GP partner in Brighton and Management in Practice event speaker, Dr Sam Hall, who has several areas of interest including women’s health and trans affirming care, shares how he believes general practice can become more LGBTQ+ inclusive.
What led you to focus on the specialisms of women’s health, trans affirming care and neurodivergence?
I’m a 52-year-old GP, but I’ve only been a GP for the past six or seven years now, prior to that I was a hospital consultant in anaesthetics and intensive care. I moved into general practice primarily because I’m a trans person myself and I had a very negative experience as a service user of the NHS. As a result of my own experience, I realised that trans healthcare was in disarray.
That was my motive for becoming a GP, essentially because it seemed like a platform from which I could start to make a difference.
One of the things I think is crucial to understand is that in terms of healthcare inequalities, a good way to address them is to have people who are, or hold, some kind of protected characteristic actually working within the health service. There’s that trope, you can’t be what you can’t see. Role models are very important, and people are flocking to our GP surgery to have trans affirming healthcare precisely because of the trans clinician working there.
But I want to develop that by teaching my colleagues how to deliver trans affirming care themselves.
What are some of the barriers that LGBTQ+ communities face when coming into primary care?
When you look at the number of trans people we think are in the population, it’s probably around 1%. But the fact that most GP surgeries won’t have – or won’t know – that anything like 1% of their patients are trans, non-binary or intersex is because of poor monitoring. Also, of course, because people don’t engage in healthcare.
The system is very binary in its nature, so for example when we use an e-consult, it asks a person to declare your gender at the start. That can be problematic.
Also, if somebody is misgendered at the first contact, they won’t come back. They won’t feel respected or heard or listened to. And healthcare won’t feel safe if a someone’s personhood isn’t acknowledged. If you feel invisible, you’re certainly not going to trust any care that’s coming from that organisation.
There are also particular issues related to the fact that if trans people have a different gender marker on their records than that which they were assigned, they might fall out of screening systems and so are more likely to experience negative health outcomes.
For example, somebody who is a trans masculine person with a male gender marker and has a cervix should automatically be invited to a cervical screening programme.
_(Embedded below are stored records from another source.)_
(** * A shallow embedding of the pub/sub broker

    The Go sources embedded here are [models.go] (wire records),
    [ringbuffer.go] (the bounded circular buffer), [pubsub.go] (the
    registry of topics, clients and subscription edges),
    [websocket.go] (the per-connection session that validates requests)
    and [handlers.go] (the HTTP handlers that create and delete topics).

    Conventions.
    - A Go [int] is a [Z].  Ring-buffer indices never leave the interval
      [-capacity, 2*capacity) and the buffer length bounds [capacity], so
      that arithmetic is written without wrap-around; the [int64] message
      counter grows without bound and has its wrap-around written out.
    - A run-time panic (index out of range, division by zero, [make] with
      a negative length, nil dereference) is [None] in the [option] monad.
    - A Go [error] return value is data: [None] for [nil], [Some e]
      otherwise.
    - [time.Now()] and [uuid.New()] are read from arguments of the
      operation that calls them.
    - An operation of the registry is a function from the state it starts
      in to the state it ends in, as when no other goroutine runs in
      between.  [Subscribe] is embedded a second time by its critical
      sections ([Interleaved]), for the schedules that separate them. *)

From stdpp Require Import gmap strings list fin_maps numbers.
From Stdlib Require Import ZArith Lia.

Local Open Scope Z_scope.
#[local] Set Warnings "-clear-no-such-hyp".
How do practice managers start to make changes within their practice to increase inclusivity?
The first step is finding out who your trans patients are so that you can look after them better and make your service inclusive.
In our practice, about 80% of our staff – whether they’re clinical or not – state their pronouns in their email signature. It’s a really simple way to demonstrate they are aware of the issues that trans people face.
Another one is using people’s chosen names and pronouns – even if record keeping doesn’t allow you to make changes. We also hang trans flags during Pride.
As a practice manager, it’s all about the visible signs, so using pronoun badges and making sure your policies and procedures are not gendered in a way that’s exclusive. It’s about raising awareness internally and putting on training for themselves and their staff about what it means to be LGBT inclusive.
We’re not a particularly sizable practice at 17,500 patients, but we’ve grown from having 40 trans, non-binary and intersex patients to nearly 500 in three years. It just shows what can happen if you open the doors in terms of access.
What’s your hope for the next couple of years in terms of creating a more LGBTQ+ inclusive general practice?
My personal hope is that we can do what’s needed, which is to be able to provide basic trans healthcare. By this I mean giving trans affirming healthcare hormones, if people need them, in primary care rather than people having to go to specialist services.
A big hole in medicine in general is attributed to gender bias and inadequate consideration of women’s bodies. So, if GPs generally don’t feel equipped to manage cis people’s [those whose gender identity and sex assigned at birth are the same] hormones, they’re certainly not going to manage trans people’s hormones. That’s why the bulk of my work is on women’s health, because it’s become obvious to me that that’s where the deficit lies.